Politics

Democrats vow not to use hacked materials in campaigns

DNC urges RNC to do the same

Washington, DC - Democratic National Committee Chair Tom Perez wrote to his Republican National Committee counterpart on Monday, asking Republicans to refrain from engaging in the "weaponization of stolen private data in our electoral process."

In the letter to Ronna McDaniel, Perez described the claim Sunday by President Donald Trump's attorney Rudy Giuliani that there is "nothing wrong with taking information from Russians" as an "affront" to American democracy.

"I urge you to join me in condemning the weaponization of stolen private data in our electoral process," Perez wrote.

"Under my leadership, the Democratic National Committee will not encourage the theft of private data, nor will we seek out or weaponize stolen private data for political gain. And I'm calling on you to put country above party and publicly pledge that the Republican National Committee will do the same," he added.

CNN has reached out to the RNC for comment.

Last fall, then-Democratic Congressional Campaign Committee Chairman Ben Ray Lujan released what was billed as a "historic written pledge" not to use stolen hacked materials for political gain in the 2018 midterm elections, slamming the National Republican Congressional Committee for refusing to sign the same pledge.

In February, Democratic candidates contacted by the Daily Beast gave varying levels of commitment to not using hacked material that appears online.

On Monday, Sen. Kirsten Gillibrand restated her commitment not to use stolen, hacked materials from foreign adversaries in her presidential campaign and called on other 2020 contenders to do the same, making clear where they stand on using the kind of information that was central to Robert Mueller's Russia investigation.

"Russia is a foreign adversary of the United States, and we all must learn serious lessons from their cyberattack on our election systems in 2016," the New York Democrat told CNN. "Russia will be back, and it is troubling that President Trump and his top aides are not only failing to hold them accountable but actually normalizing the idea of 'taking information from Russians' for political gain."

"Elected leaders, particularly those who seek or hold the role of commander in chief, are responsible for sending a clear signal to foreign adversaries who might attack the United States or interfere with our elections in the future," Gillibrand's pledge, obtained by CNN, states.
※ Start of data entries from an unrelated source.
(* ===== verification/Joint.v ===== *)
(** * The server and the database link together

    A login of [System] that waits for the database is a request of the link:
    [LoginFlow] hands the router two callbacks, and the router calls one of
    them, if any.  The composition is defined over the interface [Requests], so
    that what is proved here holds of every link that keeps it.

    A request is handed over when the handler that makes it returns, and the
    callbacks the link makes are run one by one, in order, as the lambdas of
    the router's strand are.  The game server sees the link through
    [is_connected] only. *)
From Stdlib Require Import ZArith Lia Strings.Byte.
From stdpp Require Import base gmap sets list strings.
From S2P Require Import Prelude Json Session World Invariant LoginFlow System Frames Requests.

Open Scope Z_scope.

(** A login that waits. *)
Record Waiting := mkWaiting {
  wt_session : sptr;
  wt_nickname : string;
  wt_id : Z
}.

Definition waiting_op (x : Waiting) : Op := OpDb (wt_session x) (wt_nickname x) (wt_id x).

Definition request_of_op (o : Op) : option Waiting :=
  match o with OpDb p nickname id => Some (mkWaiting p nickname id) | _ => None end.

(** The logins that wait, of the outstanding operations. *)
Definition waiting (ops : list Op) : list Waiting := omap request_of_op ops.

(** The event that runs a callback. *)
Definition callback_event (x : Waiting) (a : Answer) : Event :=
  if a_ok a then EvDbOk (wt_session x) (wt_nickname x) (wt_id x) (a_json a)
  else EvDbError (wt_session x) (wt_nickname x) (wt_id x) (a_json a).

(** The operations left when the one an event completes is taken away. *)
Definition remaining (e : Event) (ops : list Op) : list Op :=
  match completes e with Some o => remove_op o ops | None => ops end.

(** Events the link does not decide about. *)
Definition is_internal (e : Event) : bool :=
  match e with EvDbOk _ _ _ _ | EvDbError _ _ _ _ | EvLinks _ => false | _ => true end.

Section joint.
Context `{Platform} {link : RequestService}.

Record Joint := mkJoint {
  j_sys : Sys;
  j_link : rs_state;
  j_calls : gmap nat Waiting;     (** the requests whose callback has not run *)
  j_next : nat;
  j_due : list Answer             (** callbacks called and not run yet *)
}.

(** What [LoginFlow] sees of the link. *)
Definition view (d : rs_state) : AppLinks := mkAppLinks true (rs_connected d) true.

Definition hand_over (x : Waiting) (j : Joint) : Joint :=
  let '(l, d) := rs_request (j_next j) (wt_nickname x) (wt_id x) (j_link j) in
  mkJoint (j_sys j) d (<[j_next j := x]> (j_calls j)) (S (j_next j)) (j_due j ++ l).

Definition hand_over_all (l : list Waiting) (j : Joint) : Joint := foldl (fun j x => hand_over x j) j l.

(** The requests made while an event was processed. *)
Definition new_requests (e : Event) (s s' : Sys) : list Waiting :=
  waiting (drop (length (remaining e (w_ops (s_world s)))) (w_ops (s_world s'))).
A Gillibrand aide told CNN the campaign hoped the pledge would launch a conversation that would allow all the presidential candidates, the Democratic National Committee and state parties to come up with a common strategy, ideally before the debates begin this summer.

A senior adviser to 2020 candidate Julian Castro tweeted a similar pledge on Monday. Jennifer Fiore said the former housing and urban development secretary's campaign "will not knowingly spread disinformation or reference materials that come out through criminal means like hacking."

Gillibrand's pledge links to an article on Trump's personal attorney, Rudy Giuliani, saying in interviews over the weekend that there is nothing wrong with a campaign taking information from Russia. The infamous Trump Tower meeting with Russian lawyer Natalia Veselnitskaya and others in June 2016 came after Donald Trump Jr. was promised Russian "dirt" on Hillary Clinton. That dirt did not materialize at the meeting, but the Trump campaign made widespread use in the summer and fall of 2016 of information about the Clinton campaign that Russian hackers had provided to WikiLeaks.

Much like the promise not to accept donations from corporate political action committees or federal lobbyists, which most of the Democratic contenders have signed on to, this latest pledge is not likely to stir up controversy in the growing field -- which now stands at 19, with Rep. Seth Moulton of Massachusetts throwing his hat into the ring earlier Monday. The Democratic candidates may disagree about whether their colleagues in the House should launch impeachment proceedings or simply use the information Mueller provided to continue investigating President Donald Trump, but not about whether it is wrong to use stolen information provided by a foreign government.

Federal Election Commission regulations prohibit foreign nationals and foreign governments from making any contributions or donations of money or other things of value in a US federal, state or local election.

Giuliani's comments Sunday on CNN's "State of the Union" were in part a response to a scathing statement from Sen. Mitt Romney, a Utah Republican and the 2012 GOP presidential nominee, who said he was "sickened" by the Mueller report's findings, including that "fellow citizens working in a campaign for president welcomed help from Russia."

"There's nothing wrong with taking information from Russians," Giuliani said, before going on to say he "probably wouldn't" take such information. "I wasn't asked," he said. "I would have advised, just out of excess of caution, don't do it."

The former New York mayor, who ran for president in 2008, also raised eyebrows when NBC "Meet the Press" host Chuck Todd asked him if it is acceptable for political campaigns to work with material stolen by foreign adversaries.

"It depends on the stolen material," Giuliani said.

CNN's Dan Merica contributed to this report.